___ Dataset entries
Lemma kp_raise {A} (e : exn) : keeps_pos (@raise A e).
Proof. intros S. exists (board S), (lastFen S). apply kp_same. Qed.

Lemma kp_gets {A} (f : state -> res A) : keeps_pos (gets f).
Proof. intros S. exists (board S), (lastFen S). apply kp_same. Qed.

Lemma kp_m_bset (x : square) (v : Z) : keeps_pos (m_bset x v).
Proof.
  intros S. unfold m_bset. destruct (bset (board S) x v) as [b|e]; cbn [snd].
  - exists b, (lastFen S). destruct S; reflexivity.
  - exists (board S), (lastFen S). apply kp_same.
Qed.

Lemma kp_bind {A B} (m : M A) (k : A -> M B) :
  keeps_pos m -> (forall a, keeps_pos (k a)) -> keeps_pos (mbind m k).
Proof.
  intros Hm Hk S. unfold mbind. destruct (Hm S) as (b & lf & E).
  destruct (m S) as [[a|e] T]; cbn [snd] in *; subst T.
  - destruct (Hk a (set_board (set_lastFen S lf) b)) as (b' & lf' & E').
    rewrite E'. exists b', lf'. reflexivity.
  - eauto.
Qed.

Lemma kp_get_state {B} (k : state -> M B) :
  (forall s, keeps_pos (k s)) -> keeps_pos (mbind get_state k).
Proof. intros H S. exact (H S S). Qed.

Lemma kp_modify_last (fen : string) : keeps_pos (modify (fun st => set_lastFen st fen)).
Proof. intros S. exists (board S), fen. destruct S; reflexivity. Qed.

Ltac kp_solve :=
  repeat
    match goal with
    | |- keeps_pos (ret _) => apply kp_ret
    | |- keeps_pos (raise _) => apply kp_raise
    | |- keeps_pos (gets _) => apply kp_gets
    | |- keeps_pos (m_bget _) => apply kp_gets
    | |- keeps_pos (m_bset _ _) => apply kp_m_bset
    | |- keeps_pos (modify (fun st => set_lastFen st _)) => apply kp_modify_last
    | |- keeps_pos (mbind get_state _) => apply kp_get_state; intro
    | |- keeps_pos (mbind _ _) => apply kp_bind; [|intro]
    | |- keeps_pos (if ?b then _ else _) => destruct b
    | |- keeps_pos (match ?x with _ => _ end) => destruct x
    end.

Lemma kp_push_move (a b : square) (p : Piece * Colour) (pr : Piece) :
  keeps_pos (push_move a b p pr).
Proof. unfold push_move. kp_solve. Qed.

(** ** [_push_move] writes valid values *)

Lemma bget_valid (b : board_t) (x : square) (v : Z) :
  wf_board b -> bget b x = Ok v -> valid_val v = true.
Proof.
  intros [_ Hf] H. unfold bget in H.
  destruct (np_idx (fst x)) as [r|]; [|discriminate].
  destruct (np_idx (snd x)) as [c|]; [|discriminate].
  destruct (nth_error b r) as [row|] eqn:E; [|discriminate].
  destruct (nth_error row c) as [v'|] eqn:E2; [|discriminate].
  injection H as <-. rewrite Forall_forall in Hf.
  destruct (Hf row (nth_error_In _ _ E)) as [_ Hr]. rewrite Forall_forall in Hr.
  exact (Hr v' (nth_error_In _ _ E2)).
Qed.

Lemma Forall_list_set {A} (P : A -> Prop) (l : list A) (n : nat) (x : A) :
  Forall P l -> P x -> Forall P (list_set l n x).
Proof.
  revert n. induction l as [|y l IH]; intros n Hl Hx; [constructor|].
  inversion Hl; subst. destruct n; simpl; constructor; auto.
Qed.

Lemma valid_val_range (v : Z) : valid_val v = true -> 0 <= v < 256.
Proof.
  unfold valid_val, valuePieces, pieceValues. intros H.
  destruct (Z.eqb_spec v 0); [lia|]. cbn [find option_map fst snd] in H.
  repeat match type of H with
         | context [if ?a =? v then _ else _] => destruct (Z.eqb_spec a v); [lia|]
         end.
  discriminate.
Qed.

Lemma bset_wf (b b' : board_t) (x : square) (v : Z) :
  wf_board b -> valid_val v = true -> bset b x v = Ok b' -> wf_board b'.
Proof.
  intros [Hl Hf] Hv H. unfold bset in H.
  destruct (np_idx (fst x)) as [r|]; [|discriminate].
  destruct (np_idx (snd x)) as [c|]; [|discriminate].
  destruct (nth_error b r) as [row|] eqn:E; [|discriminate].
  destruct (nth_error row c) as [v'|] eqn:E2; [|discriminate].
  injection H as <-. rewrite Z.mod_small by (apply valid_val_range, Hv).
  split; [rewrite list_set_length; exact Hl|].
  apply Forall_list_set; [exact Hf|].
  rewrite Forall_forall in Hf. destruct (Hf row (nth_error_In _ _ E)) as [Hrl Hr].
  split; [rewrite list_set_length; exact Hrl|].
  apply Forall_list_set; [exact Hr|exact Hv].
Qed.

Lemma valid_piece_to_val (p : Piece) (c : Colour) : valid_val (piece_to_val p c) = true.
Proof. destruct p, c; reflexivity. Qed.

Lemma kw_bind {A B} (m : M A) (k : A -> M B) :
  keeps_wfb m -> (forall a, keeps_wfb (k a)) -> keeps_wfb (mbind m k).
Proof.
  intros Hm Hk S HS. unfold mbind. specialize (Hm S HS).
  destruct (m S) as [[a|e] T]; cbn [snd] in *; [apply Hk|]; exact Hm.
Qed.

Lemma kw_bget_bind {B} (x : square) (k : Z -> M B) :
  (forall v, valid_val v = true -> keeps_wfb (k v)) -> keeps_wfb (mbind (m_bget x) k).
Proof.
  intros Hk S HS. unfold mbind, m_bget, gets.
  destruct (bget (board S) x) as [v|e] eqn:E; [|exact HS].
  apply Hk; [eapply bget_valid; eassumption|exact HS].
Qed.

Lemma kw_m_bset (x : square) (v : Z) : valid_val v = true -> keeps_wfb (m_bset x v).
Proof.
  intros Hv S HS. unfold m_bset.
  destruct (bset (board S) x v) as [b|e] eqn:E; [|exact HS].
  eapply bset_wf; eassumption.
Qed.

Lemma kw_get_state {B} (k : state -> M B) :
  (forall s, keeps_wfb (k s)) -> keeps_wfb (mbind get_state k).
Proof. intros H S. exact (H S S). Qed.

Ltac kw_solve :=
  repeat
    match goal with
    | |- keeps_wfb (ret _) => intros ?S ?HS; exact HS
    | |- keeps_wfb (raise _) => intros ?S ?HS; exact HS
    | |- keeps_wfb (gets _) => intros ?S ?HS; exact HS
    | |- keeps_wfb (modify (fun st => set_lastFen st _)) => intros ?S ?HS; exact HS
    | |- keeps_wfb (m_bset _ _) =>
        apply kw_m_bset; first [assumption|apply valid_piece_to_val|reflexivity]
    | |- keeps_wfb (mbind get_state _) => apply kw_get_state; intro
    | |- keeps_wfb (mbind (m_bget _) _) => apply kw_bget_bind; intros ? ?
    | |- keeps_wfb (mbind _ _) => apply kw_bind; [|intro]
    | |- keeps_wfb (if ?b then _ else _) => destruct b
    | |- keeps_wfb (match ?x with _ => _ end) => destruct x
    end.

Lemma kw_push_move (a b : square) (p : Piece * Colour) (pr : Piece) :
  keeps_wfb (push_move a b p pr).
Proof. unfold push_move. kw_solve. Qed.

Lemma get_fen_set_moves (S : state) (m : list (Z * string)) :
  get_fen (set_moves S m) = get_fen S.
Proof. reflexivity. Qed.

Lemma bind_modify {B} (f : state -> state) (k : unit -> M B) (st st' : state) (r : res B) :
  mbind (modify f) k st = (r, st') -> k tt (f st) = (r, st').
Proof. exact (fun H => H). Qed.

Lemma bind_if_modify {B} (b : bool) (f : state -> state) (k : unit -> M B)
  (st st' : state) (r : res B) :
  mbind (if b then modify f else ret tt) k st = (r, st') ->
  k tt (if b then f st else st) = (r, st').
Proof. destruct b; exact (fun H => H). Qed.

Ltac mstep H :=
  match type of H with
  | mbind (modify _) _ ?X = _ =>
      let T := fresh "T" in let HT := fresh "HT" in
      remember X as T eqn:HT; apply bind_modify in H; cbv beta in H
  | mbind (if _ then modify _ else ret tt) _ ?X = _ =>
      let T := fresh "T" in let HT := fresh "HT" in
      remember X as T eqn:HT; apply bind_if_modify in H; cbv beta in H
  end.

Lemma move_apply_run (S : state) (a b : square) (k : Piece) (c : Colour) (cap : bool)
  (pr : Piece) (u : unit) (S2 : state) :
  move_apply a b (k, c) cap pr S = (Ok u, S2) ->
  exists P fen2, push_move a b (k, c) pr S = (Ok tt, P) /\ board S2 = board P /\
    get_fen S2 = Ok fen2 /\ half_move_counter S2 = half_move_counter S + 1 /\
    moves S2 = dict_set (half_move_counter S2) fen2 (moves S).
Proof.
  intros H. unfold move_apply in H. apply bind_inv in H.
  destruct H as [(u0 & P & HP & H)|(e & _ & He)]; [|discriminate].
  destruct u0. exists P.
  destruct (kp_push_move a b (k, c) pr S) as (bP & lf & EP). rewrite HP in EP.
  cbn [snd] in EP. cbv beta in H.
  repeat mstep H.
  match type of H with mbind _ _ ?X = _ => remember X as T8 eqn:HT8 end.
  unfold mbind at 1, gets at 1 in H.
  destruct (get_fen T8) as [fen2|e] eqn:Hg; [|discriminate H].
  unfold modify in H. injection H as _ <-.
  assert (E5 : core T5 = core T0)
    by (subst T5 T4 T3 T2 T1;
        repeat match goal with |- context [if ?b then _ else _] => destruct b end;
        reflexivity).
  unfold core in E5. injection E5 as Eb Em Et Ec.
  subst T0 T. cbn in Eb, Em, Et, Ec.
  exists fen2. split; [exact HP|].
  subst T6 T7. cbn in HT8.
  subst P. cbn in Eb, Em, Et, Ec. rewrite Et in HT8.
  split; [subst T8; destruct (toMove S); cbn; exact Eb|].
  split; [rewrite get_fen_set_moves; exact Hg|].
  unfold half_move_counter; cbn. subst T8.
  destruct (toMove S) eqn:Es; cbn; rewrite ?Et, ?Ec, ?Em; cbn; (split; [lia|reflexivity]).
Qed.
______
What you need to do:
Within the records above, work out on how many lines the string "rewrite" appears, and give only that number.

Result of this exercise:
11